Problem requirements: Check each line of the listing for the string "rethrow", count the lines that have it, and answer with that number only.

Task material:
- Opening Delimiter -

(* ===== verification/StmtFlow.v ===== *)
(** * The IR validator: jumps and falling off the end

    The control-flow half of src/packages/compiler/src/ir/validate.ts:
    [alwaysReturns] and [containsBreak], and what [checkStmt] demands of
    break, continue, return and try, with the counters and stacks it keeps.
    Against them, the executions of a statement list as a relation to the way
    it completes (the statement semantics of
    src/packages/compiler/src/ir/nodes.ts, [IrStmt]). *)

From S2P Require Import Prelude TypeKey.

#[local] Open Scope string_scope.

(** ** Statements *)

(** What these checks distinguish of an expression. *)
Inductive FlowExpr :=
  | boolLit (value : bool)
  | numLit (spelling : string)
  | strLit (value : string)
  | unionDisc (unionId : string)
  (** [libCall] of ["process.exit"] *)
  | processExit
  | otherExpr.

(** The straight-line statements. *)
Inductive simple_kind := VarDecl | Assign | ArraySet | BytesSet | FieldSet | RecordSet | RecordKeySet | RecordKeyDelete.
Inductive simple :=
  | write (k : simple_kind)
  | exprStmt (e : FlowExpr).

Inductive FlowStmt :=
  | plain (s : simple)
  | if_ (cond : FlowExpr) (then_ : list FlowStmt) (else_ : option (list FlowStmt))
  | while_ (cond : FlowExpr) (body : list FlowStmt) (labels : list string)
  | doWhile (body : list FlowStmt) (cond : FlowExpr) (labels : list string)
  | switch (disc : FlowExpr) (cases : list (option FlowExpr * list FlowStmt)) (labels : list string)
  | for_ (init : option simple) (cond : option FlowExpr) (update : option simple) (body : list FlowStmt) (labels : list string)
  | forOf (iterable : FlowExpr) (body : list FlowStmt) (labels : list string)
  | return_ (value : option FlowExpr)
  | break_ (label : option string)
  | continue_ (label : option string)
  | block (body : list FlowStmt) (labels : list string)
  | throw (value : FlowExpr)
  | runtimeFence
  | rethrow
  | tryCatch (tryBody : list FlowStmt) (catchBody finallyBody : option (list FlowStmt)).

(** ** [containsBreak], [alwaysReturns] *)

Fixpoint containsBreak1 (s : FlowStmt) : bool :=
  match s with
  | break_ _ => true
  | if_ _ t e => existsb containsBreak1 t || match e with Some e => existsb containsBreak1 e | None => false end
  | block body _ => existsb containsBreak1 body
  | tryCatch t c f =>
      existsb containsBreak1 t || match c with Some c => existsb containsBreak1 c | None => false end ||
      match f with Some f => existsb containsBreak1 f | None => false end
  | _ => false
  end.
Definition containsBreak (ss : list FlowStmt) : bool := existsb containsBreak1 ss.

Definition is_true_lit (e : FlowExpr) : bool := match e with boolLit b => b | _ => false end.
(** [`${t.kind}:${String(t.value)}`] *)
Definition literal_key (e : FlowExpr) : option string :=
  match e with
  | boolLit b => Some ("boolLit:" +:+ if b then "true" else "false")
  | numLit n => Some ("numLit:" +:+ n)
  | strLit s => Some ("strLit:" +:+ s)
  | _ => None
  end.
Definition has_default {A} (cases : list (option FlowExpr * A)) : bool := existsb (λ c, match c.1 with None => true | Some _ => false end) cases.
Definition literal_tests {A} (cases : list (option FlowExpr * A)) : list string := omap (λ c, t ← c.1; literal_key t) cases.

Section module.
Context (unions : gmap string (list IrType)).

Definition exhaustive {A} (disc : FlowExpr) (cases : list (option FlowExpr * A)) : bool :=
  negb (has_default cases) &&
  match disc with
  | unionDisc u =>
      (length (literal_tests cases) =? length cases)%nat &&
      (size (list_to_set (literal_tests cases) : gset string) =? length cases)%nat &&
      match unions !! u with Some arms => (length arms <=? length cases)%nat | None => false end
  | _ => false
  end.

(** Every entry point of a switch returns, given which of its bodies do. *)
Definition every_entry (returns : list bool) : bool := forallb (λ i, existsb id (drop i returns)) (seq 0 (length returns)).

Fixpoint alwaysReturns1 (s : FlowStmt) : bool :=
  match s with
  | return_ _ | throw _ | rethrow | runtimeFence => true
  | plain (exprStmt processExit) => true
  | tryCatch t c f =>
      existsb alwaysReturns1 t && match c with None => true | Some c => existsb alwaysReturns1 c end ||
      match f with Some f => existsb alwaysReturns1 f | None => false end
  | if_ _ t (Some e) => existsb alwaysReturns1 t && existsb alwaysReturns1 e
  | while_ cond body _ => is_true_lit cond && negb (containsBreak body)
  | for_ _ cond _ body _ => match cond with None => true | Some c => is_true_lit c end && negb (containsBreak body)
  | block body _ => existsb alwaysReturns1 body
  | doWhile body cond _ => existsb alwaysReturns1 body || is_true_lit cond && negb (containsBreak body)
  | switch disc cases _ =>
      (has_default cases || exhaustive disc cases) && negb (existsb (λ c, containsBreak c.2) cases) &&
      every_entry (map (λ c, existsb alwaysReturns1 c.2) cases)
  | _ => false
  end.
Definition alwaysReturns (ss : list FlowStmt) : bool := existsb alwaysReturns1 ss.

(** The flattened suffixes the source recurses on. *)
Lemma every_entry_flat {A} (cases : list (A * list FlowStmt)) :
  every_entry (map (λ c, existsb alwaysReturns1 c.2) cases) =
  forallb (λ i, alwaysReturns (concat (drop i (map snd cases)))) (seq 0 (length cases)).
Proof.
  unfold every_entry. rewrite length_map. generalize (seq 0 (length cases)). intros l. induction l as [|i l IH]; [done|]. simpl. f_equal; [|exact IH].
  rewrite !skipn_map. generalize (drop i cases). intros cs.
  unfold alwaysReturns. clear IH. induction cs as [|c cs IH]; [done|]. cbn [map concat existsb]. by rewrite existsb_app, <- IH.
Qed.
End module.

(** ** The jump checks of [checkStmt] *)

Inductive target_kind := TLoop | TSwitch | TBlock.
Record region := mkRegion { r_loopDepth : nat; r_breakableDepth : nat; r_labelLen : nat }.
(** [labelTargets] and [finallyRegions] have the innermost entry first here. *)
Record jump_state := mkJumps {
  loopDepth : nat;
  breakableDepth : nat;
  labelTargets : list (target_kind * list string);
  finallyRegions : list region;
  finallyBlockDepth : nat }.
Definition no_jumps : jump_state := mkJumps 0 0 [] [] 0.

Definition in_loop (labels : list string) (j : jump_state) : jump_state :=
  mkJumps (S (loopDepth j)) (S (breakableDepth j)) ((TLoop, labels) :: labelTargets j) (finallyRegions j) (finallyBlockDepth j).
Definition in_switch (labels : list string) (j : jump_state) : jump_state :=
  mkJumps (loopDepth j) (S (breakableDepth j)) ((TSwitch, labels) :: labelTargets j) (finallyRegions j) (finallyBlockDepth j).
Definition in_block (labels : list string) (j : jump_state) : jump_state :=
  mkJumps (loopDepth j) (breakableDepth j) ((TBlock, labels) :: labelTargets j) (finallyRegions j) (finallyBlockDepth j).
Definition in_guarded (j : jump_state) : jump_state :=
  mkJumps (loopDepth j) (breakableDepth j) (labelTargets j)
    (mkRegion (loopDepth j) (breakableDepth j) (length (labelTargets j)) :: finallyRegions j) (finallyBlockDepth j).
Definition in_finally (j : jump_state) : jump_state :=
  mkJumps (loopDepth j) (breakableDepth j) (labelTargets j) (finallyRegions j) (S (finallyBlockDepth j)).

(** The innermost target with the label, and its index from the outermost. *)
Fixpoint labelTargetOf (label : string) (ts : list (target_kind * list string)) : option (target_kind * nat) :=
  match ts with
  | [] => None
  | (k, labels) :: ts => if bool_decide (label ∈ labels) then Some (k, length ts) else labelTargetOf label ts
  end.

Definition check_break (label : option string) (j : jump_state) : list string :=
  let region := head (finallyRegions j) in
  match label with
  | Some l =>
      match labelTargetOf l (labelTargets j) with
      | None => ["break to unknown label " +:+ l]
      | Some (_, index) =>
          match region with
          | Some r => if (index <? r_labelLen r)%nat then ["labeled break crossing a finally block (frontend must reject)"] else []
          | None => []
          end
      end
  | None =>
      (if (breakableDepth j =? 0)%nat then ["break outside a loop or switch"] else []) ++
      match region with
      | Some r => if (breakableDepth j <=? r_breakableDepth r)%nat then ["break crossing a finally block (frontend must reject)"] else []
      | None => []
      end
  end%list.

- Closing Delimiter -

Finished exercise: 2